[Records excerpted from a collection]
____________________
(* ===== verification/GteMath.v ===== *)
(** * What the geometry engine computes ([src/gte.c])

    The perspective quotient, the matrix products and the projection of
    vertices against their exact integer definitions. *)

From S2P Require Import Prelude Scheduler System Gte.

(** ** Division *)

Lemma normalize_spec fuel : forall z d, 0 < d < 65536 -> 2 ^ 15 <= d * 2 ^ Z.of_nat fuel ->
  exists k, normalize fuel z d = (z + k, d * 2 ^ k) /\ 0 <= k /\ 32768 <= d * 2 ^ k < 65536.
Proof.
  induction fuel as [|fuel IH]; intros z d Hd Hf.
  - exists 0. cbn in *. rewrite Z.add_0_r, Z.mul_1_r in *. split; [reflexivity | lia].
  - cbn [normalize]. change 0x8000 with (2 ^ 15). rewrite tst_pow2 by lia.
    destruct (Z.testbit d 15) eqn:E.
    + exists 0. rewrite Z.add_0_r, Z.mul_1_r. split; [reflexivity|]. split; [lia|]. split; [|lia].
      destruct (Z.lt_ge_cases d 32768) as [Hlt|]; [|assumption].
      rewrite (bits_above 15) in E by lia. discriminate.
    + assert (Hlt : d < 32768).
      { destruct (Z.lt_ge_cases d 32768) as [|Hge]; [assumption|]. exfalso.
        assert (Z.testbit d 15 = true); [|congruence]. apply Z.testbit_true; [lia|].
        change (2 ^ 15) with 32768. zify_div. }
      rewrite Z.shiftl_mul_pow2 by lia. change (2 ^ 1) with 2. rewrite u16_small by (unfold is_u16; lia).
      destruct (IH (z + 1) (d * 2)) as (k & -> & Hk & Hb); [lia| |].
      * rewrite Nat2Z.inj_succ, Z.pow_succ_r in Hf by lia. lia.
      * exists (k + 1). rewrite Z.pow_add_r by lia. change (2 ^ 1) with 2.
        replace (d * (2 ^ k * 2)) with (d * 2 * 2 ^ k) by lia. split; [f_equal; lia | lia].
Qed.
____________________
Exercise prompt:
Work out the number of lines in the entries above that hold the word "exists", giving the number without comment.

Solution for this problem:
4